Collected data
(** * rtk.task: check-then-process tasks over a filesystem ledger

    A shallow embedding of [rtk/task.py].  Python objects mutated by their
    methods become records threaded through a small state-and-exception
    monad; the filesystem is a finite map from the paths of regular files to
    their contents, a path being the key as it is spelled (directories, and
    a second spelling of the path of a file, are not represented); the
    collaborators of [rtk.utils], [subprocess] and [csv] are parameters.

    [ThreadPoolExecutor.map] queues the whole batch at once and yields the
    results in input order.  The pool is modelled with its calls serialised
    in queue order, which is what one worker does; a statement that depends
    on the order of the calls says so.  When the caller stops taking results,
    because a result raises or Ctrl-C arrives, queued items may still run:
    how many do is a fact of the world.  A Ctrl-C is an event of the world
    too: it is delivered when a given number of results have been taken and
    finds the files that workers in flight have written so far.  The world
    keeps, as ghost state, the inputs handed to [executor.map] and the
    arguments of every call of a work function.  The worker count is a
    positive natural number; a negative [multiprocess], on which the pool
    raises [ValueError], is outside the model. *)

From Stdlib Require Import ZArith Ascii String List Bool Lia.
From stdpp Require Import gmap strings list.

Local Open Scope string_scope.
Local Open Scope list_scope.

(** ** Python string builtins used by the tasks *)

Module PyStr.
(** * Verification of the activity board front-end (src/static/app.js)

    Shallow embedding of the three handlers of [app.js]:
    [fetchActivities], [handleDelete] and the submit handler of the
    sign-up form.  The DOM nodes they touch are fields of a record; the
    JavaScript [try]/[catch] is modelled by a small state monad with
    exceptions that also records the outward effects (remote calls,
    timers, form reset, console records).  A timed world on top of it
    runs the [setTimeout] callbacks. *)

From Stdlib Require Import String Ascii List ZArith Bool Lia.
Import ListNotations.
Open Scope string_scope.

(** ** Data received from the server *)

(** The details of one activity, as [GET /activities] sends them. *)
Record activity := mkActivity {
  description : string;
  schedule : string;
  max_participants : Z;
  participants : list string
}.

(** One pair of [Object.entries(activities)], in the order
    [Object.entries] yields them.  [Some d] is a details object with the
    fields above; [None] stands for details on which
    [details.participants.length] throws a TypeError (details, or its
    [participants] field, [null] or [undefined]). *)
Definition entry := (string * option activity)%type.

(** The result of [response.json()] on the catalog response. *)
Inductive catalog_body :=
| CUnparsable                (** [response.json()] rejects *)
| CNull                      (** the JSON value [null]: [Object.entries] throws *)
| CEntries (es : list entry) (** any other JSON value, through [Object.entries] *).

What you should do: Could you find every line in the records above that contains the word "with" and copy it?

Task output:
    results in input order.  The pool is modelled with its calls serialised
    JavaScript [try]/[catch] is modelled by a small state monad with
    [Object.entries] yields them.  [Some d] is a details object with the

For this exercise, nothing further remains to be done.